(Records contained in a dataset)
Lemma build_single_print name content p announce private webseeds :
  0 < p -> p + len content < 2 ^ 64 -> content <> [] ->
  build_single_file_torrent_with_webseeds name content p announce private webseeds
  = Ok (print (Dict (built_root announce
      (single_info name (len content) p
        (concat (map (fun s => as_bytes (sha1 s)) (chunks (Z.to_nat p) content))) private) webseeds))).
Proof.
  intros Hp Hb Hne. unfold build_single_file_torrent_with_webseeds.
  rewrite (hash_pieces_eq content p Hp Hb) by (pose proof (len_nonneg content); unfold len in *; lia).
  rewrite bind_ret, rest_0. cbn [app]. rewrite (proj2 (Z.eqb_neq _ _)) by by rewrite len_0.
  set (ps := concat _). f_equal. rewrite write_webseeds_print, print_Dict. unfold built_root.
  rewrite !print_entries_app.
  assert (forall out a, write_announce out a = out ++ print_entries (announce_entry a)) as Ha.
  { intros out [a|]; unfold print_entries; cbn; [|by rewrite app_nil_r].
    by rewrite !write_str_print, app_nil_r, <- app_assoc. }
  rewrite Ha, (write_str_print _ (bytes_of "info")).
  set (si := single_info _ _ _ _ _).
  assert (print_entries [(bytes_of "info", Dict si)] = print (Str (bytes_of "info")) ++ print (Dict si)) as ->.
  { unfold print_entries. cbn [map concat fst snd]. by rewrite app_nil_r. }
  match goal with |- context [(_ ++ print (Str (bytes_of "info"))) ++ ?info] =>
    assert (info = print (Dict si)) as -> end.
  { pose proof (len_nonneg content). rewrite print_Dict. unfold si, single_info. rewrite print_entries_app.
    destruct private; rewrite ?write_str_print, ?write_int_print by lia;
      unfold print_entries; cbn [map concat fst snd];
      rewrite ?app_nil_r, <- ?app_assoc; cbn [app]; rewrite <- ?app_assoc; done. }
  rewrite <- !app_assoc. cbn [app]. by rewrite <- ?app_assoc.
Qed.

(** ** Parsing what was built *)

Lemma as_chunks_concat {A} k (cs : list (list A)) :
  (0 < k)%nat -> Forall (fun c => length c = k) cs -> as_chunks k (concat cs) = cs.
Proof.
  intros Hk Hc. unfold as_chunks.
  assert (length cs <= length (concat cs))%nat as Hf.
  { induction Hc as [|c cs Hc _ IH]; cbn [concat]; [done|]. rewrite length_app. cbn [length]. lia. }
  revert Hf. generalize (length (concat cs)) as f. induction Hc as [|c cs Hc _ IH]; intros f Hf; cbn [concat].
  { destruct f; [done|]. cbn [as_chunks_fuel length]. by rewrite (proj2 (Nat.ltb_lt _ _)). }
  destruct f as [|f]; [cbn in Hf; lia|]. cbn [as_chunks_fuel]. rewrite length_app.
  rewrite (proj2 (Nat.ltb_ge _ _)) by lia. rewrite take_app_length', drop_app_length' by done.
  f_equal. apply IH. cbn in Hf. lia.
Qed.

(** Records of [k] bytes each. *)
Lemma compact_records {A} k (dec : list byte -> A) (enc : A -> list byte) l :
  (0 < k)%nat -> Forall (fun a => length (enc a) = k /\ dec (enc a) = a) l ->
  map dec (as_chunks k (concat (map enc l))) = l.
Proof.
  intros Hk Hl. rewrite as_chunks_concat; [|done|].
  - induction Hl as [|a l [_ Ha] _ IH]; [done|]. cbn [map]. by rewrite IH, Ha.
  - induction Hl as [|a l [Ha _] _ IH]; by constructor.
Qed.

Lemma len_concat_20 (hs : list (array 20)) : len (concat (map as_bytes hs)) = 20 * len hs.
Proof.
  induction hs as [|h hs IH]; [done|]. cbn [map concat]. rewrite len_app, len_cons, IH, array_len. lia.
Qed.

Lemma parse_v1_pieces_concat info (hs : list (array 20)) :
  find_key "pieces" info = Some (Str (concat (map as_bytes hs))) -> len hs <= MAX_TORRENT_PIECES ->
  parse_v1_pieces info = Ok hs.
Proof.
  intros Hf Hn. unfold parse_v1_pieces. rewrite Hf. cbn [mbind option_bind as_str ok_or].
  rewrite bind_ret, len_concat_20.
  assert (20 * len hs mod 20 = 0) as -> by (rewrite Z.mul_comm; apply Z.mod_mul; lia).
  assert (20 * len hs / 20 = len hs) as -> by (rewrite Z.mul_comm; apply Z.div_mul; lia).
  rewrite (proj2 (Z.ltb_ge _ _)) by done. ok_simpl. cbn [Z.eqb negb fail_if]. ok_simpl.
  rewrite as_chunks_concat; [|lia|].
  - apply mapM_Ok. clear. induction hs as [|h hs IH]; constructor; [apply array_bytes|done].
  - apply Forall_forall. intros c (h & -> & _)%list_elem_of_fmap. apply array_length.
Qed.

Lemma find_single_info name n p ps private :
  let info := single_info name n p ps private in
  find_key "length" info = Some (Int n) /\ find_key "name" info = Some (Str name) /\
  find_key "piece length" info = Some (Int p) /\ find_key "pieces" info = Some (Str ps) /\
  find_key "meta version" info = None /\ parse_private info = private.
Proof. by destruct private. Qed.
Lemma compact_ipv4_roundtrip peers :
  Forall v4_peer peers -> parse_compact_ipv4 (encode_compact_ipv4 peers) = peers.
Proof.
  intros Hp. unfold parse_compact_ipv4, encode_compact_ipv4.
  rewrite (foldl_concat _ (fun p => to_be 4 (match ip p with V4 a | V6 a => a end) ++ to_be 2 (port p))).
  - cbn [app]. exact (compact_roundtrip 4 V4 peers Hp (fun i => match i with V4 a | V6 a => a end) (fun a => eq_refl)).
  - intros out p Hin. rewrite Forall_forall in Hp. destruct (Hp p Hin) as (a & -> & _). by rewrite <- app_assoc.
Qed.

Lemma compact_ipv6_roundtrip peers :
  Forall v6_peer peers -> parse_compact_ipv6 (encode_compact_ipv6 peers) = peers.
Proof.
  intros Hp. unfold parse_compact_ipv6, encode_compact_ipv6.
  rewrite (foldl_concat _ (fun p => to_be 16 (match ip p with V4 a | V6 a => a end) ++ to_be 2 (port p))).
  - cbn [app]. exact (compact_roundtrip 16 V6 peers Hp (fun i => match i with V4 a | V6 a => a end) (fun a => eq_refl)).
  - intros out p Hin. rewrite Forall_forall in Hp. destruct (Hp p Hin) as (a & -> & _). by rewrite <- app_assoc.
Qed.

Definition pex_value (msg : PexMessage) : dict :=
  [(bytes_of "added", Str (encode_compact_ipv4 (added msg)));
   (bytes_of "added.f", Str (replicate (length (added msg)) x00));
   (bytes_of "dropped", Str (encode_compact_ipv4 (dropped msg)));
   (bytes_of "added6", Str (encode_compact_ipv6 (added6 msg)));
   (bytes_of "added6.f", Str (replicate (length (added6 msg)) x00));
   (bytes_of "dropped6", Str (encode_compact_ipv6 (dropped6 msg)))].

Lemma pex_print msg : encode_pex msg = print (Dict (pex_value msg)).
Proof. unfold encode_pex, pex_value. flat_tac. Qed.

Lemma find_pex msg :
  find_key "added" (pex_value msg) = Some (Str (encode_compact_ipv4 (added msg))) /\
  find_key "dropped" (pex_value msg) = Some (Str (encode_compact_ipv4 (dropped msg))) /\
  find_key "added6" (pex_value msg) = Some (Str (encode_compact_ipv6 (added6 msg))) /\
  find_key "dropped6" (pex_value msg) = Some (Str (encode_compact_ipv6 (dropped6 msg))).
Proof. done. Qed.

(** Peer lists survive an exchange: a message with IPv4 peers in its IPv4 lists
    and IPv6 peers in the others parses to itself when it fits the size limit;
    parsing any payload returns. *)
Theorem pex_roundtrip msg payload :
  Forall v4_peer (added msg) -> Forall v4_peer (dropped msg) ->
  Forall v6_peer (added6 msg) -> Forall v6_peer (dropped6 msg) ->
  len (encode_pex msg) <= MAX_TORRENT_METADATA_BYTES ->
  parse_pex (encode_pex msg) = Ok msg /\ returns (parse_pex payload).
Proof.
  intros H1 H2 H3 H4 Hl. split.
  - unfold parse_pex. rewrite pex_print in Hl |- *. rewrite decode_complete.
    2: { split; [|split; [|split; [|done]]].
         - apply wf_Dict. split; [by apply (bool_decide_eq_true_1 _)|by repeat (apply Forall_cons; split)].
         - apply vdepth_Dict; [done|]. by repeat (apply Forall_cons; split).
         - done. }
    rewrite bind_ret. cbn [as_dict ok_or]. rewrite bind_ret. cbv zeta.
    destruct (find_pex msg) as (-> & -> & -> & ->).
    cbn [mbind option_bind as_str fmap option_fmap option_map default from_option id].
    rewrite !compact_ipv4_roundtrip, !compact_ipv6_roundtrip by done. by destruct msg.
  - unfold parse_pex. apply bind_returns; [apply decode_returns|]. intros v _. returns_tac.
Qed.

Lemma pex_roundtrip_witness :
  let msg := mkPex [mkSocketAddr (V4 0x7f000001) 6881] [] [mkSocketAddr (V6 1) 51413] [] in
  parse_pex (encode_pex msg) = Ok msg.
Proof.
  intros msg. refine (proj1 (pex_roundtrip msg [] _ _ _ _ _)).
  - apply Forall_singleton. by exists 0x7f000001.
  - by apply Forall_nil.
  - apply Forall_singleton. by exists 1.
  - by apply Forall_nil.
  - by vm_compute.
Defined.

(** ** Metadata exchange *)

Definition metadata_value (kind piece : Z) (total : option Z) : dict :=
  [(bytes_of "msg_type", Int kind); (bytes_of "piece", Int piece)] ++ optional "total_size" total.

Definition kind_of (t : MetadataMsgType) : Z := match t with Request => 0 | Data => 1 | Reject => 2 end.
(** Every KRPC query is read back as what was asked: the datagram decodes to
    the dictionary of the arguments, the method name, the transaction id and the
    query marker, and the name determines the method.  With the arguments the
    builders pass the encoding is canonical (sorted keys at both levels), and only
    [get_peers] and [announce_peer] name the torrent as [info_hash]. *)
Theorem krpc_query_exact txn method args :
  (forall p, args_port args = Some p -> in_width 16 p) ->
  len (encode_query txn method args) <= MAX_TORRENT_METADATA_BYTES ->
  decode (encode_query txn method args) = Ok (query_value txn method args) /\
  from_name (method_name method) = Some method /\
  ((method = FindNode -> args_port args = None) -> canonical (query_value txn method args)) /\
  find_key "info_hash" (args_value method args)
  = match method with
    | GetPeers | AnnouncePeer => (fun t => Str (as_bytes (wire_hash t))) <$> target args
    | Ping | FindNode => None
    end.
Proof.
  intros Hp Hl. destruct (args_value_limits method args Hp) as (W1 & W2 & W3).
  rewrite encode_query_print in Hl |- * by (intros p E; specialize (Hp p E); unfold in_width in Hp; lia).
  split; [|split; [|split]].
  - apply decode_complete. unfold query_value in *. split; [|split; [|split; [|done]]].
    + apply wf_Dict. split; [by apply (bool_decide_eq_true_1 (NoDup _))|]. by repeat (apply Forall_cons; split).
    + apply vdepth_Dict; [done|]. apply Forall_cons. split; [cbn [snd]; unfold MAX_BENCODE_DEPTH; lia|].
      by repeat (apply Forall_cons; split).
    + change (1 + entries_nodes (("a" :: [], Dict (args_value method args)) ::
        [(bytes_of "q", Str (method_name method)); (bytes_of "t", Str (as_bytes txn)); (bytes_of "y", Str (bytes_of "q"))])
        <= MAX_BENCODE_NODES).
      unfold entries_nodes, MAX_BENCODE_NODES. cbn [foldr snd vnodes] in *. cbn [vnodes] in W3. lia.
  - by destruct method.
  - intros Hm. apply args_value_canonical in Hm. split; [repeat constructor|]. by split.
  - by destruct args as [i [t|] [p|] [tok|]], method.
Qed.

Lemma krpc_query_exact_witness :
  let txn := pad_array 2 [x01; x02] in
  let args := mkArgs (pad_array 20 [x07]) (Some (mkPeerInfoHash (pad_array 20 [x08]))) (Some 6881) (Some [xaa]) in
  decode (encode_query txn AnnouncePeer args) = Ok (query_value txn AnnouncePeer args).
Proof.
  intros txn args. apply (krpc_query_exact txn AnnouncePeer args); [by intros p [= <-]|by vm_compute].
Defined.

(** ** Compact nodes and responses *)

Definition v4_node (n : DhtNode) : Prop := v4_peer (addr n).

Lemma compact_nodes_roundtrip ns :
  Forall v4_node ns -> parse_compact_nodes (encode_compact_nodes ns) = Ok ns.
Proof.
  intros Hn. unfold parse_compact_nodes, encode_compact_nodes.
  rewrite (foldl_concat _ (fun n => as_bytes (id n) ++ to_be 4 (match ip (addr n) with V4 a | V6 a => a end) ++ to_be 2 (port (addr n)))).
  2: { intros out n Hin. rewrite Forall_forall in Hn. destruct (Hn n Hin) as (a & -> & _). by rewrite <- !app_assoc. }
  cbn [app]. rewrite as_chunks_concat; [|lia|].
  2: { apply Forall_forall. intros c (n & -> & _)%list_elem_of_fmap. by rewrite !length_app, array_length, !length_to_be. }
  apply mapM_Ok. induction Hn as [|n ns (a & E & Hw & Hq) _ IH]; cbn [map]; constructor; [|done].
  destruct n as [i [p q]]. cbn [id addr ip port] in *. subst p. unfold node_of.
  rewrite take_app_length' by by rewrite array_length.
  rewrite array_bytes, bind_ret.
  rewrite (app_assoc (as_bytes i)), (drop_app_length' _ _ 24) by by rewrite length_app, array_length, length_to_be.
  rewrite <- app_assoc, (drop_app_length' (as_bytes i)) by by rewrite array_length.
  rewrite take_app_length' by by rewrite length_to_be. by rewrite !of_be_to_be by done.
Qed.

Lemma parse_compact_nodes_returns bytes : returns (parse_compact_nodes bytes) /\ returns (parse_compact_nodes6 bytes).
Proof.
  split; apply mapM_returns; intros c Hc%as_chunks_length; try lia; unfold node_of;
    (destruct (copy_from_slice_total 20 (take 20 c)) as (a & -> & _); [rewrite length_take; lia|done]).
Qed.

Lemma read_txn_returns bytes : returns (read_txn bytes).
Proof.
  unfold read_txn. destruct (Z.leb_spec 2 (len bytes)) as [Hl|Hl]; [|by destruct bytes].
  destruct bytes as [|a [|b m]]; [by vm_compute in Hl..|]. 
  unfold slice. rewrite (proj2 (Z.leb_le 2 _)) by done. done.
Qed.

Definition krpc_error (e : CoreError) : Prop := bencode_error e \/ exists msg, e = Parse msg.

Lemma krpc_error_bencode {A} (m : outcome A) : err_only bencode_error m -> err_only krpc_error m.
Proof. apply err_only_weaken. by left. Qed.
Lemma krpc_error_parse msg : krpc_error (Parse msg).
Proof. right. by exists msg. Qed.
#[local] Hint Resolve krpc_error_parse krpc_error_bencode decode_errors copy_from_slice_errors slice_errors : err_only.

Lemma parse_response_errors buf : err_only krpc_error (parse_response buf).
Proof.
  assert (forall c ip p, err_only krpc_error (node_of c ip p)) as Hn by (intros; unfold node_of; err_only_tac).
  assert (forall b, err_only krpc_error (parse_compact_nodes b) /\ err_only krpc_error (parse_compact_nodes6 b)) as Hc.
  { intros b. split; by apply err_only_mapM. }
  unfold parse_response, read_txn, read_result. err_only_tac; apply Hc.
Qed.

## WHAT IS EXPECTED
A word-for-word copy of the lines above from the one with "rewrite take_app_length' by by rewrite array_length." through the one with "assert (forall b, err_only", inclusive, is the only output wanted.

## ANSWER TO THE EXERCISE
  rewrite take_app_length' by by rewrite array_length.
  rewrite array_bytes, bind_ret.
  rewrite (app_assoc (as_bytes i)), (drop_app_length' _ _ 24) by by rewrite length_app, array_length, length_to_be.
  rewrite <- app_assoc, (drop_app_length' (as_bytes i)) by by rewrite array_length.
  rewrite take_app_length' by by rewrite length_to_be. by rewrite !of_be_to_be by done.
Qed.

Lemma parse_compact_nodes_returns bytes : returns (parse_compact_nodes bytes) /\ returns (parse_compact_nodes6 bytes).
Proof.
  split; apply mapM_returns; intros c Hc%as_chunks_length; try lia; unfold node_of;
    (destruct (copy_from_slice_total 20 (take 20 c)) as (a & -> & _); [rewrite length_take; lia|done]).
Qed.

Lemma read_txn_returns bytes : returns (read_txn bytes).
Proof.
  unfold read_txn. destruct (Z.leb_spec 2 (len bytes)) as [Hl|Hl]; [|by destruct bytes].
  destruct bytes as [|a [|b m]]; [by vm_compute in Hl..|]. 
  unfold slice. rewrite (proj2 (Z.leb_le 2 _)) by done. done.
Qed.

Definition krpc_error (e : CoreError) : Prop := bencode_error e \/ exists msg, e = Parse msg.

Lemma krpc_error_bencode {A} (m : outcome A) : err_only bencode_error m -> err_only krpc_error m.
Proof. apply err_only_weaken. by left. Qed.
Lemma krpc_error_parse msg : krpc_error (Parse msg).
Proof. right. by exists msg. Qed.
#[local] Hint Resolve krpc_error_parse krpc_error_bencode decode_errors copy_from_slice_errors slice_errors : err_only.

Lemma parse_response_errors buf : err_only krpc_error (parse_response buf).
Proof.
  assert (forall c ip p, err_only krpc_error (node_of c ip p)) as Hn by (intros; unfold node_of; err_only_tac).
  assert (forall b, err_only krpc_error (parse_compact_nodes b) /\ err_only krpc_error (parse_compact_nodes6 b)) as Hc.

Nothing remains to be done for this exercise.